## Exercise
Range to output from the entries below: the line containing "(** The guard [a != 0.0 || b != 0.0]. *)" through the line containing "bytes without sending". Set it down exactly, ends included, nothing else.

====== Records supplied ======

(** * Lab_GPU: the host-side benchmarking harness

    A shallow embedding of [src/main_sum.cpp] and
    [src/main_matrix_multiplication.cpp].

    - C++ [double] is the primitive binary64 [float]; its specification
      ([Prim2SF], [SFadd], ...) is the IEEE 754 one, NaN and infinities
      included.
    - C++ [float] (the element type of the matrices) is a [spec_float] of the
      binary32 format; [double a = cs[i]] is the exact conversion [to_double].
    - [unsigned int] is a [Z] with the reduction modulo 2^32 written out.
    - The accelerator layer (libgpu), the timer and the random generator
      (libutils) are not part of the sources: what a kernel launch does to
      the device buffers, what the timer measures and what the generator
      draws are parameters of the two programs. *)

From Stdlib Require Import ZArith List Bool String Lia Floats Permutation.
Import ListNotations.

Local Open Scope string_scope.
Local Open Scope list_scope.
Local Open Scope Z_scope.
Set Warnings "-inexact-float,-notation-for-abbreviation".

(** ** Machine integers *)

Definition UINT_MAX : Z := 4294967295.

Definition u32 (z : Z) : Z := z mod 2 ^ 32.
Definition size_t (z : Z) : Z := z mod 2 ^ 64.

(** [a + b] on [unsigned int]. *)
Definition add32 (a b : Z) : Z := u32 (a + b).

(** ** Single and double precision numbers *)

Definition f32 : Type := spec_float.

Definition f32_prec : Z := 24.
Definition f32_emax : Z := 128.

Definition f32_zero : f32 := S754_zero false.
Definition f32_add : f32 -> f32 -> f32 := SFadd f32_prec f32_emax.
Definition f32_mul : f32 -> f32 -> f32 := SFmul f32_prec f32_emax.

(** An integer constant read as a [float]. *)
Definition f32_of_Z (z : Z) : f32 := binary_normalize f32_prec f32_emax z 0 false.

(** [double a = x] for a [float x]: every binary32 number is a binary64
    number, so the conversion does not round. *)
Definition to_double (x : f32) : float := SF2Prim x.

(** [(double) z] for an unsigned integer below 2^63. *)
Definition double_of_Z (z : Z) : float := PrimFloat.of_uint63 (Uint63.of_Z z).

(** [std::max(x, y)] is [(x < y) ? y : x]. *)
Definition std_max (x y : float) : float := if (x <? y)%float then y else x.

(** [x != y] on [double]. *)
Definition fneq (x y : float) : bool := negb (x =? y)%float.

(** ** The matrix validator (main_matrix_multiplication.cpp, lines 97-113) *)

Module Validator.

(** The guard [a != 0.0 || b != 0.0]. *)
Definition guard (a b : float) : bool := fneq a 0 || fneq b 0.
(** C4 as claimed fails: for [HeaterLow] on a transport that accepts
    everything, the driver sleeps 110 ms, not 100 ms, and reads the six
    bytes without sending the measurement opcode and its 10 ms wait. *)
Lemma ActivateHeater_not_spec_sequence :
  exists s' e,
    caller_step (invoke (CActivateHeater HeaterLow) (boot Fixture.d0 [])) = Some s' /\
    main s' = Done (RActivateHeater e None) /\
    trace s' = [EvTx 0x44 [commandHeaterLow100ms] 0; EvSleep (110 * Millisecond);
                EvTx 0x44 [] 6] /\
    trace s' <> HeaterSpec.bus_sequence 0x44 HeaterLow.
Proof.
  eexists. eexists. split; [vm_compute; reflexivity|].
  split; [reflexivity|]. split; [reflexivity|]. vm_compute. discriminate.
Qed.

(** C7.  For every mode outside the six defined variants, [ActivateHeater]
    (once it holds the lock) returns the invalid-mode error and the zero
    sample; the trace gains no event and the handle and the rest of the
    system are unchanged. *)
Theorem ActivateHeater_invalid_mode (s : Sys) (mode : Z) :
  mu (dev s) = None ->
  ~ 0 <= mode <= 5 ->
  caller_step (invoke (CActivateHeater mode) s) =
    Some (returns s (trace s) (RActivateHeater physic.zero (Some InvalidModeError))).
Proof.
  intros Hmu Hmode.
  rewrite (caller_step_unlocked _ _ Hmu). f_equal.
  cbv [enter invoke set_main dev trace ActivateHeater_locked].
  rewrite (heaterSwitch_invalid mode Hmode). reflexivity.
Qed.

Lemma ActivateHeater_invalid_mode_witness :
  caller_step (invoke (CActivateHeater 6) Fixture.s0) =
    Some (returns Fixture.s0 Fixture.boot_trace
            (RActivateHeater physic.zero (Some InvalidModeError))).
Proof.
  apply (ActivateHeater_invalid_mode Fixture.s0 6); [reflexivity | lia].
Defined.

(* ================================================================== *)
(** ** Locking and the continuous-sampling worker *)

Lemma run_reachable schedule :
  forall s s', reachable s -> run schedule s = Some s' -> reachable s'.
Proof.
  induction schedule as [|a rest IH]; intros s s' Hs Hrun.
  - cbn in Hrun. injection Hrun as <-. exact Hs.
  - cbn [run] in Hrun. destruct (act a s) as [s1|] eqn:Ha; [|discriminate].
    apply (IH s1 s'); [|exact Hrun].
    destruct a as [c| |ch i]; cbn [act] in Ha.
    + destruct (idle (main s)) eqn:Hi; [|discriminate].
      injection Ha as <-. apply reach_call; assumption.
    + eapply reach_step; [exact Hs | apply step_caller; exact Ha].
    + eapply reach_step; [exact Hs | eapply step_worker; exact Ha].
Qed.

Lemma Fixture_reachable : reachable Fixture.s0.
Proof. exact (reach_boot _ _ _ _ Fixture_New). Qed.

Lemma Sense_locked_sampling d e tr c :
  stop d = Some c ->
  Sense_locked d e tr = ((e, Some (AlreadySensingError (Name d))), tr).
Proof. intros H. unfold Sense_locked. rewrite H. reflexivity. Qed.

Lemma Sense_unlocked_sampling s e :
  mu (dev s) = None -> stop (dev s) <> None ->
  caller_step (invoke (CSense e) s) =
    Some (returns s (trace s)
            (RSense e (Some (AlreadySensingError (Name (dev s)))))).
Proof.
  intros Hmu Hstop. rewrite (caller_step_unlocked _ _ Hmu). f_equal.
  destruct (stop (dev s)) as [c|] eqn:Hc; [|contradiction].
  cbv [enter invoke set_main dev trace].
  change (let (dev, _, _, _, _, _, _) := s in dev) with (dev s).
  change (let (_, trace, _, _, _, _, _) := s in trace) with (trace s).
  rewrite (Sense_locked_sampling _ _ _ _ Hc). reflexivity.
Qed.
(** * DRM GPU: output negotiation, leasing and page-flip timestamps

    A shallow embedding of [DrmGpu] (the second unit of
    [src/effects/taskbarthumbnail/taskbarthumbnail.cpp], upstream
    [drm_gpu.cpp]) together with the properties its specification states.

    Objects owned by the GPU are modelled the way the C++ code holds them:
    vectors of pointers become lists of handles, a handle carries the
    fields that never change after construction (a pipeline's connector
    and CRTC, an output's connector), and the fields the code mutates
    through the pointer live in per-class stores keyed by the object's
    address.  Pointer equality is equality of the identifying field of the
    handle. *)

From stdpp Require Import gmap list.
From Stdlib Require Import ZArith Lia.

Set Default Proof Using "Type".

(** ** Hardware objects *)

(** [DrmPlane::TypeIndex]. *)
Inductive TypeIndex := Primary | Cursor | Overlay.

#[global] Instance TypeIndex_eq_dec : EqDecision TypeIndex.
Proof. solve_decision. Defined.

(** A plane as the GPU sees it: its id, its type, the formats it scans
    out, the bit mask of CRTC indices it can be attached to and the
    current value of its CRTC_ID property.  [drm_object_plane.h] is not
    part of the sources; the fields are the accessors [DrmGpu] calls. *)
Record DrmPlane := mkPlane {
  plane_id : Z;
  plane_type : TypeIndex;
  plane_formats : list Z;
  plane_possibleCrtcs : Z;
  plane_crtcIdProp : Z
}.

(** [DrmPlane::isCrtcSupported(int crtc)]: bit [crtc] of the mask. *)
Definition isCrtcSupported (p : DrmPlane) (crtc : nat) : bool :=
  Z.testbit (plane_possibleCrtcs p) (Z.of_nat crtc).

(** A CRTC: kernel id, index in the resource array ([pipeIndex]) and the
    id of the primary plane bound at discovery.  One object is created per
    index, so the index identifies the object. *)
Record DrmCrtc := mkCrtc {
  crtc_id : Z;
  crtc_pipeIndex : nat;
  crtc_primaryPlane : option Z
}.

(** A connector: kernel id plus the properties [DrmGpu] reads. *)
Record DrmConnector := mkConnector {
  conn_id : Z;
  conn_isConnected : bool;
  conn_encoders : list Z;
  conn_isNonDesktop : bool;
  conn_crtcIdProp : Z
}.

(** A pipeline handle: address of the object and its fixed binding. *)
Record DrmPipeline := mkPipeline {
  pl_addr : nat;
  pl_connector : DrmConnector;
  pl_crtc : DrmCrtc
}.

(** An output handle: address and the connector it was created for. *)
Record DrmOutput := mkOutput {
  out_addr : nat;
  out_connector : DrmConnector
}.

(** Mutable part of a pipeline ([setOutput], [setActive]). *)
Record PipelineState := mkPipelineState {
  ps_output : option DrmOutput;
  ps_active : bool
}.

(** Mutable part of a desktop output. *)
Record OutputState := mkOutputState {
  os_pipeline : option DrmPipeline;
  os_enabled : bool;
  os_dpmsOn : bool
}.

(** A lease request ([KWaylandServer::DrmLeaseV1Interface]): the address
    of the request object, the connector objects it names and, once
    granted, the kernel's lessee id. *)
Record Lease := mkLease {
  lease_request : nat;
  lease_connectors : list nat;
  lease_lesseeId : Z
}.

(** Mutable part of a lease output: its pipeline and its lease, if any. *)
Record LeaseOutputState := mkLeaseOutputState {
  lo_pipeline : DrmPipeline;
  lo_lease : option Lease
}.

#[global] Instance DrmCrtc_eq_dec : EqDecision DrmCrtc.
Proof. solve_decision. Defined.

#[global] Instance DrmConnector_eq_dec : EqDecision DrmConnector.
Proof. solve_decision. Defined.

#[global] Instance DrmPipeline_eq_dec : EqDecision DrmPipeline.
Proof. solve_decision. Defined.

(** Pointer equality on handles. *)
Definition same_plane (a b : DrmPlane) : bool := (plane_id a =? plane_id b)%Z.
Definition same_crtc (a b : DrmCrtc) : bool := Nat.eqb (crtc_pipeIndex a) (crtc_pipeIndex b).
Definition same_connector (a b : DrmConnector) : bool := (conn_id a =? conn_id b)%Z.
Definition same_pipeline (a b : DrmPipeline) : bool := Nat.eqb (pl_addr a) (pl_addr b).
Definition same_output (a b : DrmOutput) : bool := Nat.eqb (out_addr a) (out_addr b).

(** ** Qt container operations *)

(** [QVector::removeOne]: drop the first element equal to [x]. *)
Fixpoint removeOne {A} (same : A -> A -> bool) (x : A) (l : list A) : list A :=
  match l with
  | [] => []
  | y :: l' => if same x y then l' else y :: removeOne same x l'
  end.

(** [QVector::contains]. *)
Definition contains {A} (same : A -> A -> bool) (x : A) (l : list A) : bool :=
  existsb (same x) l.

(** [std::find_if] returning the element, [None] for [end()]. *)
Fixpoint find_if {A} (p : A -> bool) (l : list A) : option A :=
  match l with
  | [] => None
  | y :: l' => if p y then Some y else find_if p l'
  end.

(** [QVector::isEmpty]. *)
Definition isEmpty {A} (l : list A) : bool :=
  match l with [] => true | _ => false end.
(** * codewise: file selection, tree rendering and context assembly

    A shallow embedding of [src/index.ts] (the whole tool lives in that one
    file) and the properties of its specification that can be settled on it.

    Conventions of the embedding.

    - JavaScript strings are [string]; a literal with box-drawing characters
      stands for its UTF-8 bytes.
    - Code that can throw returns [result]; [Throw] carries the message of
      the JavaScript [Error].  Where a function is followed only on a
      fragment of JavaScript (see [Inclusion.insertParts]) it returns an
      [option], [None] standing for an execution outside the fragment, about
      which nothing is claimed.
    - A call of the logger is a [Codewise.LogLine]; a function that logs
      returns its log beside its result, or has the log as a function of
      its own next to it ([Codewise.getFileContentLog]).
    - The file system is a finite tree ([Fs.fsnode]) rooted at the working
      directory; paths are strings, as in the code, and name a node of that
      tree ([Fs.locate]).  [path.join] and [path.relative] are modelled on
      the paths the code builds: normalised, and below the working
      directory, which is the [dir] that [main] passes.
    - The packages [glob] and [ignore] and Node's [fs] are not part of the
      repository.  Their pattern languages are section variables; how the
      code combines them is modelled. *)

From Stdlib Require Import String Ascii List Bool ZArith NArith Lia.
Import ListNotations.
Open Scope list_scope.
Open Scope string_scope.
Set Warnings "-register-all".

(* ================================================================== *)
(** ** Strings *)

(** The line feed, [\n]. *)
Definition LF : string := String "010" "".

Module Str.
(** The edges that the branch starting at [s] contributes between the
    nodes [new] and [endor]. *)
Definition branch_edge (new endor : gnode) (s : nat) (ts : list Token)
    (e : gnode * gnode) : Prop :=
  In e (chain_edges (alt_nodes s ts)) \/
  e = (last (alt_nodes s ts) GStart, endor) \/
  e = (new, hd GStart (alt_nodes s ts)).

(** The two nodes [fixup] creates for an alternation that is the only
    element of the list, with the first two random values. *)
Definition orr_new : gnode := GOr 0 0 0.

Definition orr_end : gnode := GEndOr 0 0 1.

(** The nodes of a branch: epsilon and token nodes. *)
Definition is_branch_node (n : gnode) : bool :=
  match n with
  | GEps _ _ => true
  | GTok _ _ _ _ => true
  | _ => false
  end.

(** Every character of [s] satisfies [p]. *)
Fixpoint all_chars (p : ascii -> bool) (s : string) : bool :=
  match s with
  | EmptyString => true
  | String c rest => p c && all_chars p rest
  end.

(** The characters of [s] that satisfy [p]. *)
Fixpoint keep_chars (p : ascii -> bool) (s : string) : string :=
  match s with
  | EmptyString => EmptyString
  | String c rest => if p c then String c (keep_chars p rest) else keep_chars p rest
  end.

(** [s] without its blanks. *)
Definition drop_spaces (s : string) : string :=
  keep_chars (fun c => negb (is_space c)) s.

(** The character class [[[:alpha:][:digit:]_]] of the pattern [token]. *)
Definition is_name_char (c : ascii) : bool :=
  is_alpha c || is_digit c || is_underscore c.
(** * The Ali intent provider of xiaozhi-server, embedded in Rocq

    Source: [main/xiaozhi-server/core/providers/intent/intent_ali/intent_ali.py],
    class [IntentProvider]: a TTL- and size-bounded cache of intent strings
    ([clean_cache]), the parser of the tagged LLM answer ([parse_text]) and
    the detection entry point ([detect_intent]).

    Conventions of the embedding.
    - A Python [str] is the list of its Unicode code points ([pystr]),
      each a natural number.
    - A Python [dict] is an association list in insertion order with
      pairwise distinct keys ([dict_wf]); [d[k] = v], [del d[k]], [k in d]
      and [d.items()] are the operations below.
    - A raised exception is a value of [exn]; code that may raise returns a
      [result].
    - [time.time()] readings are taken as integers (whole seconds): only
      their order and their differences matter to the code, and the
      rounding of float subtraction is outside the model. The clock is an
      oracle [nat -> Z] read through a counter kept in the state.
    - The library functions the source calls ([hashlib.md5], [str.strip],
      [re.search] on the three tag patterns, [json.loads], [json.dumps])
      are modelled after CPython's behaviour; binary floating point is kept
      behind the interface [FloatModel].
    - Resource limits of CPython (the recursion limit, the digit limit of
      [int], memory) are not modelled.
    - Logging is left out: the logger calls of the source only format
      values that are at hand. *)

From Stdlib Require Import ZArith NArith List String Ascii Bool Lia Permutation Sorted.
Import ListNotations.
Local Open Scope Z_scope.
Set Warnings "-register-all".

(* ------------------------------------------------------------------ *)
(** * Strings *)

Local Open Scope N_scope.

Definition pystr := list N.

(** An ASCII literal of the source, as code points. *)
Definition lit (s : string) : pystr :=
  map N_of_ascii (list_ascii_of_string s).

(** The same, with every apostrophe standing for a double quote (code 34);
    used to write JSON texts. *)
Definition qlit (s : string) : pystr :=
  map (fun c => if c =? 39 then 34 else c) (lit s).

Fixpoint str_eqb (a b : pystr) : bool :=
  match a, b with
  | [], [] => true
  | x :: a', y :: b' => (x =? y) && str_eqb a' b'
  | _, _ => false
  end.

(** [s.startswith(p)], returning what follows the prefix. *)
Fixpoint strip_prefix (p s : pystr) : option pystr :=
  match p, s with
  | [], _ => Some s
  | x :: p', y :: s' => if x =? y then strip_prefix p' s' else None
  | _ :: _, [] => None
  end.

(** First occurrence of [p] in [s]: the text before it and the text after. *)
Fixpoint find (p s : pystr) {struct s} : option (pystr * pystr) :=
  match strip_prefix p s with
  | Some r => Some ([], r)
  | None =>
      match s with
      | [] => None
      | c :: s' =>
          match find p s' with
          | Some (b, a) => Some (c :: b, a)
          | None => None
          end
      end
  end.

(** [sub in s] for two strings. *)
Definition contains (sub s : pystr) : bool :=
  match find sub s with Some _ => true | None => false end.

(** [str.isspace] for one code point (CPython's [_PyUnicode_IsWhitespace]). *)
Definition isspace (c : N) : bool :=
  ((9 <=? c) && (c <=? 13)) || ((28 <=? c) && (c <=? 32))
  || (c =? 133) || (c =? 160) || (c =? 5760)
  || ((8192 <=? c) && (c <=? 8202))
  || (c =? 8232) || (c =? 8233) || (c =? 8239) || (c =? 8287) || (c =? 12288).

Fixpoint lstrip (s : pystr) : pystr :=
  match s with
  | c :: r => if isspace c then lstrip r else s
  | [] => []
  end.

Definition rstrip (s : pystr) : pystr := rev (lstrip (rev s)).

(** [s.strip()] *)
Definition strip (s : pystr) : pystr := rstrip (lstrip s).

======

## Response for this exercise
(** The guard [a != 0.0 || b != 0.0]. *)
Definition guard (a b : float) : bool := fneq a 0 || fneq b 0.
(** C4 as claimed fails: for [HeaterLow] on a transport that accepts
    everything, the driver sleeps 110 ms, not 100 ms, and reads the six
    bytes without sending the measurement opcode and its 10 ms wait. *)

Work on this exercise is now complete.